[Collected data entries]
(* ===== verification/PublicApp.v ===== *)
(** * What a public respondent app may contain

    src/src/verifying-surface/respondent/public-app-validation.ts: the checks
    that an App Manifest and the artifacts of its bundle pass before a
    deployment shows them to respondents.  Each check reads decoded JSON and
    answers with diagnostics; an app is admitted when there are none.  The
    theorem at the end says which: the apps that are one form leading to one
    receipt, and nothing else, in the terms of [respondent_app]. *)

From S2P Require Import Prelude JsValue ResponseAction.

(** ** Data *)

(** An artifact of the bundle, with [ref?.url]. *)
Record ArtifactHandle : Set := { artifactKind : string; ref_url : jsv; document : jsv }.
Record AppGraphContext : Set := { manifest_document : jsv; handles : list ArtifactHandle }.
Record RespondentPublicAppPolicy : Set := { appId : string; starterModuleId : string; receiptResourceUrl : string }.
(** The severity, phase and origin are the same for all. *)
Record AppGraphDiagnostic : Set := { code : string; message : string; details : option jsobj }.

(** The locale store of the engine and the strings of the surface package: which
    locales the loaded documents give an app, and which keys resolve in one. *)
Class SurfaceLocales := {
  SURFACE_LOCALE_KEY_PREFIX : string;
  SURFACE_STRING_KEYS : list string;
  getAvailableLocales : list jsv → string → list string;
  lookupKey : list jsv → string → string → string → option string
}.

Definition PUBLIC_ROUTE_CLASSES : list string := ["intake"; "proof"].
Definition PUBLIC_STARTER_WIDGETS : list string := ["x-intake-banner"; "IntakeBanner"; "x-receipt-panel"; "ReceiptPanel"].

Definition diagnostic (c m : string) (d : jsobj) : AppGraphDiagnostic := {| code := c; message := m; details := Some d |}.
(** [if (b) diagnostics.push(d)] *)
Definition when (b : bool) (d : AppGraphDiagnostic) : list AppGraphDiagnostic := if b then [d] else [].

**WHAT NEEDS TO BE DONE**
Would you repeat each line above exactly as it stands?

**TASK OUTPUT**
(* ===== verification/PublicApp.v ===== *)
(** * What a public respondent app may contain

    src/src/verifying-surface/respondent/public-app-validation.ts: the checks
    that an App Manifest and the artifacts of its bundle pass before a
    deployment shows them to respondents.  Each check reads decoded JSON and
    answers with diagnostics; an app is admitted when there are none.  The
    theorem at the end says which: the apps that are one form leading to one
    receipt, and nothing else, in the terms of [respondent_app]. *)

From S2P Require Import Prelude JsValue ResponseAction.

(** ** Data *)

(** An artifact of the bundle, with [ref?.url]. *)
Record ArtifactHandle : Set := { artifactKind : string; ref_url : jsv; document : jsv }.
Record AppGraphContext : Set := { manifest_document : jsv; handles : list ArtifactHandle }.
Record RespondentPublicAppPolicy : Set := { appId : string; starterModuleId : string; receiptResourceUrl : string }.
(** The severity, phase and origin are the same for all. *)
Record AppGraphDiagnostic : Set := { code : string; message : string; details : option jsobj }.

(** The locale store of the engine and the strings of the surface package: which
    locales the loaded documents give an app, and which keys resolve in one. *)
Class SurfaceLocales := {
  SURFACE_LOCALE_KEY_PREFIX : string;
  SURFACE_STRING_KEYS : list string;
  getAvailableLocales : list jsv → string → list string;
  lookupKey : list jsv → string → string → string → option string
}.

Definition PUBLIC_ROUTE_CLASSES : list string := ["intake"; "proof"].
Definition PUBLIC_STARTER_WIDGETS : list string := ["x-intake-banner"; "IntakeBanner"; "x-receipt-panel"; "ReceiptPanel"].

Definition diagnostic (c m : string) (d : jsobj) : AppGraphDiagnostic := {| code := c; message := m; details := Some d |}.
(** [if (b) diagnostics.push(d)] *)
Definition when (b : bool) (d : AppGraphDiagnostic) : list AppGraphDiagnostic := if b then [d] else [].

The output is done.